Below are the records; copy each line in which "operations" occurs.

[Stored data entries]
..............................
(** * Open3DV Visualizer: render-mode state, mouse state, geometry registry
      and window session.

    Shallow embedding of [src/Visualization/Visualizer.h].  The header holds
    the complete code of the three state structs ([PointCloudRenderMode],
    [MeshRenderMode], [MouseControl]) and the declarations of the
    [Visualizer] member functions.

    A C++ [double] is an IEEE 754 binary64 number.  It is embedded as a
    [spec_float] of the standard library with [prec = 53] and [emax = 1024],
    so that additions and multiplications round, and comparisons treat NaN
    and signed zeros, exactly as the compiled program does. *)

From Stdlib Require Import ZArith Lia Bool List String.
From Stdlib Require Import Floats.SpecFloat.
Import ListNotations.

Local Open Scope Z_scope.

(** ** IEEE 754 binary64 *)

Module Double.

Definition prec : Z := 53.
Definition emax : Z := 1024.

Definition double : Type := spec_float.

(** A value of type [double] held by the program is a canonical binary64
    datum. *)
Definition valid (x : double) : bool := valid_binary prec emax x.

(** The double nearest to [m * 2^e]; this is how a decimal literal with an
    exact binary expansion, or an integer argument, becomes a [double]. *)
Definition of_dyadic (m e : Z) : double := binary_normalize prec emax m e false.
Definition of_Z (m : Z) : double := of_dyadic m 0.

Definition add (x y : double) : double := SFadd prec emax x y.
Definition mul (x y : double) : double := SFmul prec emax x y.

(** The C++ comparison operators on doubles: all are false on NaN. *)
Definition le (x y : double) : bool := SFleb x y.
Definition lt (x y : double) : bool := SFltb x y.
Definition ge (x y : double) : bool :=
  match SFcompare x y with
  | Some (Gt | Eq) => true
  | _ => false
  end.
Definition gt (x y : double) : bool :=
  match SFcompare x y with
  | Some Gt => true
  | _ => false
  end.

End Double.

Import Double.

(** ** The structs of class Visualizer *)

Module Visualizer.

(** [enum PointColorOption], with the enumerators' integer values. *)
Inductive PointColorOption : Type :=
| POINTCOLOR_DEFAULT
| POINTCOLOR_COLOR
| POINTCOLOR_X
| POINTCOLOR_Y
| POINTCOLOR_Z.

Definition PointColorOption_value (o : PointColorOption) : Z :=
  match o with
  | POINTCOLOR_DEFAULT => 0
  | POINTCOLOR_COLOR => 1
  | POINTCOLOR_X => 2
  | POINTCOLOR_Y => 3
  | POINTCOLOR_Z => 4
  end.

(** The [const double] members of [PointCloudRenderMode].  They carry a
    default member initializer and no constructor overrides it, so they
    have the same value in every object. *)
Definition POINT_SIZE_MAX : double := of_Z 25.
Definition POINT_SIZE_MIN : double := of_Z 1.
Definition POINT_SIZE_STEP : double := of_Z 1.
Definition POINT_SIZE_DEFAULT : double := of_Z 5.

Record PointCloudRenderMode : Type := mkPointCloudRenderMode {
  point_size : double;
  point_color_option : PointColorOption;
  show_normal : bool
}.

(** [PointCloudRenderMode::PointCloudRenderMode()] *)
Definition PointCloudRenderMode_new : PointCloudRenderMode :=
  {| point_size := POINT_SIZE_DEFAULT;
     point_color_option := POINTCOLOR_DEFAULT;
     show_normal := false |}.

(** [void PointCloudRenderMode::ChangePointSize(double change)] *)
Definition ChangePointSize (this : PointCloudRenderMode) (change : double)
  : PointCloudRenderMode :=
  let new_point_size := add (point_size this) (mul change POINT_SIZE_STEP) in
  if ge new_point_size POINT_SIZE_MIN && le new_point_size POINT_SIZE_MAX
  then {| point_size := new_point_size;
          point_color_option := point_color_option this;
          show_normal := show_normal this |}
  else this.

(** [enum MeshRenderOption] *)
Inductive MeshRenderOption : Type :=
| MESHRENDER_VERTEXCOLOR
| MESHRENDER_FLATSHADE
| MESHRENDER_SMOOTHSHADE
| MESHRENDER_WIREFRAME.

Definition MeshRenderOption_value (o : MeshRenderOption) : Z :=
  match o with
  | MESHRENDER_VERTEXCOLOR => 0
  | MESHRENDER_FLATSHADE => 1
  | MESHRENDER_SMOOTHSHADE => 2
  | MESHRENDER_WIREFRAME => 3
  end.

(** [Eigen::Vector3d]: three doubles. *)
Record Vector3d : Type := mkVector3d {
  vx : double;
  vy : double;
  vz : double
}.

(** [const Eigen::Vector3d DEFAULT_COLOR = Eigen::Vector3d(0.5, 0.5, 0.5)]:
    a constant member of [MeshRenderMode], the same in every object. *)
Definition DEFAULT_COLOR : Vector3d :=
  {| vx := of_dyadic 1 (-1); vy := of_dyadic 1 (-1); vz := of_dyadic 1 (-1) |}.

Record MeshRenderMode : Type := mkMeshRenderMode {
  mesh_render_option : MeshRenderOption
}.

(** [MeshRenderMode::MeshRenderMode()] *)
Definition MeshRenderMode_new : MeshRenderMode :=
  {| mesh_render_option := MESHRENDER_FLATSHADE |}.

Record MouseControl : Type := mkMouseControl {
  is_mouse_left_button_down : bool;
  is_control_key_down : bool;
  mouse_position_x : double;
  mouse_position_y : double
}.

(** [MouseControl::MouseControl()]; the literal [0.0] is positive zero. *)
Definition MouseControl_new : MouseControl :=
  {| is_mouse_left_button_down := false;
     is_control_key_down := false;
     mouse_position_x := S754_zero false;
     mouse_position_y := S754_zero false |}.

(** The point size invariant of the spec: [1.0 <= x <= 25.0]. *)
Definition in_bounds (x : double) : bool :=
  le POINT_SIZE_MIN x && le x POINT_SIZE_MAX.
(* ===== verification/Prog.v ===== *)
(** * C programs as interactive computations *)
From stdpp Require Import base gmap sets list strings.
From Stdlib Require Import ZArith Lia.
From S2P Require Import Prelude.

(** Why a computation stops without returning to its caller. *)
Inductive stop : Type :=
| Exited (code : Z)        (* exit(code) or _exit(code) *)
| Signaled (sig : Z)       (* the kernel delivered a fatal signal *)
| Undefined                (* behaviour the C standard leaves undefined *)
| OutOfFuel.               (* the bound on a loop of the model was reached *)

(** [prog E A]: a C function body that performs operations of the signature
    [E] one at a time, each an atomic action on the environment, and returns a value of
    type [A]. *)
Inductive prog (E : Type -> Type) (A : Type) : Type :=
| Ret (a : A)
| Halt (s : stop)
| Vis {R : Type} (e : E R) (k : R -> prog E A).

Arguments Ret {E A} a.
Arguments Halt {E A} s.
Arguments Vis {E A R} e k.

Fixpoint bind {E A B} (p : prog E A) (f : A -> prog E B) : prog E B :=
  match p with
  | Ret a => f a
  | Halt s => Halt s
  | Vis e k => Vis e (fun r => bind (k r) f)
  end.

Definition trigger {E R} (e : E R) : prog E R := Vis e Ret.

Declare Scope prog_scope.
Delimit Scope prog_scope with prog.
Notation "x <- p ;; q" := (bind p (fun x => q))
  (at level 100, p at next level, q at level 200, right associativity) : prog_scope.
Notation "p ;; q" := (bind p (fun _ => q))
  (at level 100, q at level 200, right associativity) : prog_scope.
#[global] Open Scope prog_scope.

(** A C loop whose body, in state [s], either continues with [inl s'] or
    leaves with [inr a]; [fuel] bounds the number of iterations. *)
Fixpoint loop {E S A} (fuel : nat) (body : S -> prog E (S + A)) (s : S) : prog E A :=
  match fuel with
  | O => Halt OutOfFuel
  | S n =>
      r <- body s ;;
      match r with
      | inl s' => loop n body s'
      | inr a => Ret a
      end
  end.

(** [for (i = lo; i < lo + n; i++) body(i)]. *)
Fixpoint for_range {E} (lo : Z) (n : nat) (body : Z -> prog E unit) : prog E unit :=
  match n with
  | O => Ret tt
  | S m => body lo ;; for_range (lo + 1) m body
  end.

(** The operations of two signatures. *)
Inductive sumE (E F : Type -> Type) (R : Type) : Type :=
| inl1 (e : E R)
| inr1 (f : F R).
Arguments inl1 {E F R} e.
Arguments inr1 {E F R} f.

Fixpoint lift {E F A} (p : prog E A) : prog (sumE E F) A :=
  match p with
  | Ret a => Ret a
  | Halt s => Halt s
  | Vis e k => Vis (inl1 e) (fun r => lift (k r))
  end.

(** ** Running alone *)

Inductive outcome (W A : Type) : Type :=
| Done (a : A) (w : W)
| Stopped (s : stop) (w : W).

Arguments Done {W A} a w.
Arguments Stopped {W A} s w.

Definition handler (E : Type -> Type) (W : Type) : Type :=
  forall R, E R -> W -> outcome W R.

Definition obind {W A B} (o : outcome W A) (f : A -> W -> outcome W B) : outcome W B :=
  match o with
  | Done a w => f a w
  | Stopped s w => Stopped s w
  end.

Fixpoint run {E W A} (h : handler E W) (p : prog E A) (w : W) : outcome W A :=
  match p with
  | Ret a => Done a w
  | Halt s => Stopped s w
  | Vis e k => obind (h _ e w) (fun r w' => run h (k r) w')
  end.

Lemma run_bind {E W A B} (h : handler E W) (p : prog E A) (f : A -> prog E B) w :
  run h (bind p f) w = obind (run h p w) (fun a w' => run h (f a) w').
Proof.
  revert w. induction p as [a | s | R e k IH]; intros w; simpl; [done | done |].
  destruct (h R e w) as [r w' | s w']; simpl; [apply IH | done].
Qed.

Lemma run_trigger {E W R} (h : handler E W) (e : E R) w :
  run h (trigger e) w = h _ e w.
Proof. simpl. by destruct (h R e w). Qed.

Lemma obind_obind {W A B C} (o : outcome W A) (f : A -> W -> outcome W B)
    (g : B -> W -> outcome W C) :
  obind (obind o f) g = obind o (fun a w => obind (f a w) g).
Proof. by destruct o. Qed.

(** The outcome of running [p] from [w] satisfies [Q], and [p] does return. *)
Definition returns {W A} (o : outcome W A) (Q : A -> W -> Prop) : Prop :=
  match o with
  | Done a w => Q a w
  | Stopped _ _ => False
  end.

Lemma returns_obind {W A B} (o : outcome W A) (f : A -> W -> outcome W B) Q :
  returns (obind o f) Q <-> returns o (fun a w => returns (f a w) Q).
Proof. by destruct o. Qed.

Lemma returns_mono {W A} (o : outcome W A) (P Q : A -> W -> Prop) :
  returns o P -> (forall a w, P a w -> Q a w) -> returns o Q.
Proof. destruct o; simpl; auto. Qed.

Lemma returns_run_bind {E W A B} (h : handler E W) (p : prog E A)
    (f : A -> prog E B) w (P : A -> W -> Prop) Q :
  returns (run h p w) P ->
  (forall a w', P a w' -> returns (run h (f a) w') Q) ->
  returns (run h (bind p f) w) Q.
Proof.
  intros Hp Hf. rewrite run_bind, returns_obind. by eapply returns_mono.
Qed.
(* ===== verification/MmlogTypes.v ===== *)
(** * mmlog.h: constants, data and pure helpers

    The declarations of [src/fastlog/include/mmlog.h] up to the error strings, and
    its arithmetic helpers: the alignment macro, the count of chunk crossings,
    the chunk of a cursor. Pointers are integers, with [NULL = 0],
    [MAP_FAILED = -1] and [CHUNK_PENDING = 1]. *)
From stdpp Require Import base gmap sets list strings.
From Stdlib Require Import ZArith Lia.
From S2P Require Import Prelude Prog.

Definition NULL : Z := 0.
Definition MAP_FAILED : Z := -1.

Definition LOG_PAGE_SIZE : Z := 4096.
Definition SLEEP_TIME_MAX_MS : Z := 10.
Definition MMLOG_VERSION : Z := 1.

(** [((x) + (a) - 1) & ~((a) - 1)] with [x] a [uint64_t] and [a] a [uint32_t]:
    the mask is computed in 32 bits and then zero-extended. *)
Definition ALIGN (x a : Z) : Z :=
  Z.land (u64 (u64 (x + a) - 1)) (u32 (Z.lnot (u32 (a - 1)))).

Record log_metadata_t := MkMeta {
  version : Z;
  is_ready : bool;
  is_locked : bool;
  is_panicked : bool;
  file_size : Z;
  cursor : Z;
  page_size : Z;
  chunk_size : Z }.

(** [sizeof(log_metadata_t)] on x86-64: 4 + 3 (+ 1) + 8 + 8 + 4 + 4. *)
Definition sizeof_log_metadata_t : Z := 32.

(** A file extended by [ftruncate] reads as zeros. *)
Definition zero_metadata : log_metadata_t := MkMeta 0 false false false 0 0 0 0.

Record chunk_info_t := MkChunk {
  is_untracked : bool;
  start_offset : Z;
  size : Z;
  mapping : Z;
  ref_count : Z }.

(** What [calloc(1, sizeof(chunk_info_t))] returns. *)
Definition zero_chunk : chunk_info_t := MkChunk false 0 0 0 0.

(** [buffer] holds the [capacity] slots; [head] and [tail] point to a slot, or
    are [NULL] ([None]). *)
Record chunk_buffer_t := MkBuf {
  buffer : option (list Z);
  capacity : Z;
  head : option Z;
  tail : option Z;
  head_locked : bool }.

(** [metadata] points to a mapping of the metadata file. *)
Record log_handle_t := MkHandle {
  metadata_fd : Z;
  data_fd : Z;
  metadata : Z;
  chunks : chunk_buffer_t }.

Definition zero_handle : log_handle_t :=
  MkHandle 0 0 NULL (MkBuf None 0 None None false).

Record log_range_t := MkRange {
  is_valid : bool;
  range_start : Z;
  range_end : Z;
  range_chunk : Z;
  chunk_offset : Z }.

Definition LOG_CURSOR_INVALID : Z := u64 (-1).
Definition CHUNK_PENDING : Z := 1.

Inductive mmlog_err_t : Type :=
| OK
| CLOCK_GETTIMEOFDAY
| FILES_CREATE_FTRUNCATE_MDATA
| FILES_CREATE_MMAP_MDATA
| FILES_CREATE_OPEN_DATA
| FILES_CREATE_FTRUNCATE_DATA
| TRY_CHECK_FILE_READY_OPEN
| TRY_CHECK_FILE_READY_FSTAT
| FILES_OPEN_MDATA_READY_OPEN
| FILES_OPEN_MDATA_READY_FSTAT
| FILES_OPEN_MDATA_MMAP
| FILES_OPEN_MDATA_READY
| FILES_OPEN_DATA_READY_OPEN
| FILES_OPEN_DATA_READY_FSTAT
| FILES_OPEN_DATA_MMAP
| FILES_OPEN_VERSION
| FILES_OPEN_OR_CREATE_EINVAL
| FILES_OPEN_OR_CREATE_SNPRINTF
| MMLOG_OPEN_EINVAL
| MMLOG_OPEN_ENOMEM
| MMLOG_OPEN_OR_CREATE_EINVAL
| FILE_EXPAND_INNER_PANICKED
| FILE_EXPAND_INNER_GROW
| FILE_EXPAND_INNER_LOCKED
| MMLOG_CHECKOUT_EINVAL
| CLEAN_CHUNKS_EINVAL
| CREATE_CHUNK_AT_CURSOR_ENOMEM
| CREATE_CHUNK_AT_CURSOR_MMAP
| ADD_NEW_CHUNK_EINVALID
| ADD_NEW_CHUNK_EWAIT
| MMLOG_RB_CHECKOUT_EINVAL
| MMLOG_RB_CHECKOUT_NOLOCK
| WRITE_TO_CHUNK_ECHUNK
| MMLOG_INSERT_EINVAL
| MMLOG_INSERT_PWRITE
| MMLOG_TRIM_EINVAL
| MMLOG_TRIM_FTRUNCATE
| ERR_LENGTH.

#[export] Instance mmlog_err_t_eq_dec : EqDecision mmlog_err_t.
Proof. solve_decision. Defined.

(** The rows of the X macro, in order. *)
Definition ERR_TABLE : list (mmlog_err_t * string) := [
  (OK, "mmlog success");
  (CLOCK_GETTIMEOFDAY, "[ms_since_epoch] error in gettimeofday()");
  (FILES_CREATE_FTRUNCATE_MDATA, "[files_create] metadata ftruncate() failed");
  (FILES_CREATE_MMAP_MDATA, "[files_create] metadata mmap() failed");
  (FILES_CREATE_OPEN_DATA, "[files_create] data open() failed on data file");
  (FILES_CREATE_FTRUNCATE_DATA, "[files_create] data ftruncate() failed");
  (TRY_CHECK_FILE_READY_OPEN, "[try_check_file_ready] open() failed");
  (TRY_CHECK_FILE_READY_FSTAT, "[try_check_file_ready] fstat() failed");
  (FILES_OPEN_MDATA_READY_OPEN, "[files_open] metadata not ready (open)");
  (FILES_OPEN_MDATA_READY_FSTAT, "[files_open] metadata not ready (fstat)");
  (FILES_OPEN_MDATA_MMAP, "[files_open] metadata mmap() failed");
  (FILES_OPEN_MDATA_READY, "[files_open] metadata not ready");
  (FILES_OPEN_DATA_READY_OPEN, "[files_open] data not ready (open)");
  (FILES_OPEN_DATA_READY_FSTAT, "[files_open] data not ready (fstat)");
  (FILES_OPEN_DATA_MMAP, "[files_open] metadata mmap() failed");
  (FILES_OPEN_VERSION, "[files_open] incompatible metadata version");
  (FILES_OPEN_OR_CREATE_EINVAL, "[files_open_or_create] invalid arguments");
  (FILES_OPEN_OR_CREATE_SNPRINTF, "[files_open_or_create] failed to intern string");
  (MMLOG_OPEN_EINVAL, "[mmlog_open] invalid arguments");
  (MMLOG_OPEN_ENOMEM, "[mmlog_open] out of memory");
  (MMLOG_OPEN_OR_CREATE_EINVAL, "[mmlog_open_or_create] invalid arguments");
  (FILE_EXPAND_INNER_PANICKED, "[file_expand_inner] log is in a panic state");
  (FILE_EXPAND_INNER_GROW, "[file_expand_inner] ftruncate() failed");
  (FILE_EXPAND_INNER_LOCKED, "[file_expand_inner] failed to acquire lock");
  (MMLOG_CHECKOUT_EINVAL, "[mmlog_checkout] invalid arguments");
  (CLEAN_CHUNKS_EINVAL, "[clean_chunks] invalid arguments");
  (CREATE_CHUNK_AT_CURSOR_ENOMEM, "[create_chunk_at_cursor] out of memory");
  (CREATE_CHUNK_AT_CURSOR_MMAP, "[create_chunk_at_cursor] mmap() failed");
  (ADD_NEW_CHUNK_EINVALID, "[add_new_chunk] invalid arguments");
  (ADD_NEW_CHUNK_EWAIT, "[add_new_chunk] ringbuffer is full");
  (MMLOG_RB_CHECKOUT_EINVAL, "[mmlog_rb_checkout] invalid arguments");
  (MMLOG_RB_CHECKOUT_NOLOCK, "[mmlog_rb_checkout] failed to acquire head lock");
  (WRITE_TO_CHUNK_ECHUNK, "[write_to_chunk] failed to checkout chunk");
  (MMLOG_INSERT_EINVAL, "[mmlog_insert] invalid arguments");
  (MMLOG_INSERT_PWRITE, "[mmlog_insert] pwrite() failed");
  (MMLOG_TRIM_EINVAL, "[mmlog_trim] invalid arguments");
  (MMLOG_TRIM_FTRUNCATE, "[mmlog_trim] ftruncate() failed");
  (ERR_LENGTH, "UNKNOWN ERROR")].

(** The value of an enumerator: its position in the table. *)
Fixpoint err_index (e : mmlog_err_t) (t : list (mmlog_err_t * string)) : Z :=
  match t with
  | [] => 0
  | (e', _) :: t' => if decide (e = e') then 0 else 1 + err_index e t'
  end.

Definition err_code (e : mmlog_err_t) : Z := err_index e ERR_TABLE.

Definition mmlog_err_msg : list string := map snd ERR_TABLE.

(** [mmlog_strerror]: clamp the code to the table, then index it. *)
Definition mmlog_strerror (err : Z) : option string :=
  let err := if (err <? 0) || (err_code ERR_LENGTH <=? err)
             then err_code ERR_LENGTH else err in
  znth mmlog_err_msg err.

(** [mmlog_cross_count(start, size, chunk_size)], a [uint32_t]. *)
Definition mmlog_cross_count (start size chunk_size : Z) : Z :=
  let end_ := u64 (start + size) in
  let start_chunk_index := start / chunk_size in
  let end_chunk_index := end_ / chunk_size in
  u32 (u64 (end_chunk_index - start_chunk_index)).

(** [is_cursor_in_chunk], on the fields of a chunk that is neither [NULL] nor
    [CHUNK_PENDING]. *)
Definition cursor_in_range (start_offset size cursor : Z) : bool :=
  (start_offset <=? cursor) && (cursor <? u64 (start_offset + size)).

(** [create_chunk_at_cursor]'s file offset. *)
Definition chunk_start (cursor chunk_size : Z) : Z := cursor / chunk_size * chunk_size.

(** ** Arithmetic of the helpers *)

(** Below 4 GiB the macro rounds up: the result holds [x] bytes and wastes less
    than [a]. *)
Lemma align_eq x a : 0 < a < 2 ^ 32 -> 0 <= x -> x + a <= 2 ^ 32 ->
  ALIGN x a = x + a - 1 - Z.land (x + a - 1) (a - 1).
Proof.
  intros Ha Hx Hxa. unfold ALIGN.
  rewrite (wrap_small 32 (a - 1)), (wrap_small 64 (x + a)), (wrap_small 64) by lia.
  by rewrite (land_lnot_split 32) by lia.
Qed.

Lemma align_bounds x a : 0 < a < 2 ^ 32 -> 0 <= x -> x + a <= 2 ^ 32 ->
  x <= ALIGN x a < x + a.
Proof.
  intros Ha Hx Hxa. rewrite align_eq by done.
  pose proof (land_range (x + a - 1) (a - 1)). lia.
Qed.

(** For a power of two the result is the next multiple. *)
Lemma align_pow2 x k : 0 <= k < 32 -> 0 <= x -> x + 2 ^ k <= 2 ^ 32 ->
  ALIGN x (2 ^ k) = (x + 2 ^ k - 1) / 2 ^ k * 2 ^ k.
Proof.
  intros Hk Hx Hxa.
  assert (0 < 2 ^ k) by (apply Z.pow_pos_nonneg; lia).
  assert (2 ^ k < 2 ^ 32) by (apply Z.pow_lt_mono_r; lia).
  rewrite align_eq by lia.
  replace (2 ^ k - 1) with (Z.ones k) by (rewrite Z.ones_equiv; lia).
  rewrite Z.land_ones by lia.
  pose proof (Z.div_mod (x + 2 ^ k - 1) (2 ^ k)). lia.
Qed.

(** The mask has 32 bits, so the result never reaches 4 GiB. *)
Lemma align_lt_4G x a : 0 <= ALIGN x a < 2 ^ 32.
Proof.
  unfold ALIGN. pose proof (wrap_range 32 ltac:(lia) (Z.lnot (u32 (a - 1)))).
  pose proof (land_range (u64 (u64 (x + a) - 1)) (u32 (Z.lnot (u32 (a - 1))))). lia.
Qed.

(** [mmlog_strerror] is total: any code has a message. *)
Lemma strerror_some err : is_Some (mmlog_strerror err).
Proof.
  unfold mmlog_strerror. change (err_code ERR_LENGTH) with 37.
  destruct ((err <? 0) || (37 <=? err)) eqn:Hc; [by eexists |]. zbool.
  unfold znth. rewrite (proj2 (Z.leb_le 0 err)) by lia.
  apply lookup_lt_is_Some. change (length mmlog_err_msg) with 38%nat. lia.
Qed.

(** ** Chunks of a log *)

Section ChunkArith.
Context (CS : Z) (HCS : 0 < CS).

Lemma chunk_start_spec c : 0 <= c ->
  chunk_start c CS <= c < chunk_start c CS + CS /\
  0 <= chunk_start c CS /\ chunk_start c CS mod CS = 0.
Proof.
  intros Hc. unfold chunk_start.
  pose proof (Z.div_mod c CS). pose proof (Z.mod_pos_bound c CS).
  pose proof (Z.div_pos c CS). rewrite Z.mod_mul by lia. nia.
Qed.

(** A chunk-aligned offset whose chunk holds [c] is the start of [c]'s chunk. *)
Lemma chunk_start_unique s c : s mod CS = 0 -> s <= c < s + CS -> s = chunk_start c CS.
Proof.
  intros Hs Hc. unfold chunk_start.
  pose proof (Z.div_mod s CS ltac:(lia)) as Hd. rewrite Hs in Hd.
  assert (c / CS = s / CS) as ->; [| lia].
  symmetry. apply (Z.div_unique _ _ _ (c - s)); lia.
Qed.

(** With at most one crossing counted, the bytes after the first boundary fit
    in the second chunk. *)
Lemma cross_count_le1 start n : 0 <= start -> 0 <= n -> start + n < 2 ^ 32 ->
  mmlog_cross_count start n CS <= 1 -> start + n < chunk_start start CS + 2 * CS.
Proof.
  intros Hs Hn Hb. unfold mmlog_cross_count, chunk_start.
  rewrite (wrap_small 64 (start + n)) by lia.
  pose proof (Z.div_le_mono start (start + n) CS HCS ltac:(lia)).
  pose proof (Z.div_pos start CS). 
  assert ((start + n) / CS <= start + n) by (apply Z.div_le_upper_bound; nia).
  rewrite (wrap_small 64), wrap_small by lia. intros Hc.
  pose proof (Z.mod_pos_bound (start + n) CS HCS).
  pose proof (Z.div_mod (start + n) CS). nia.
Qed.
End ChunkArith.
..............................
- _Completed task_:
(** [prog E A]: a C function body that performs operations of the signature
(** The operations of two signatures. *)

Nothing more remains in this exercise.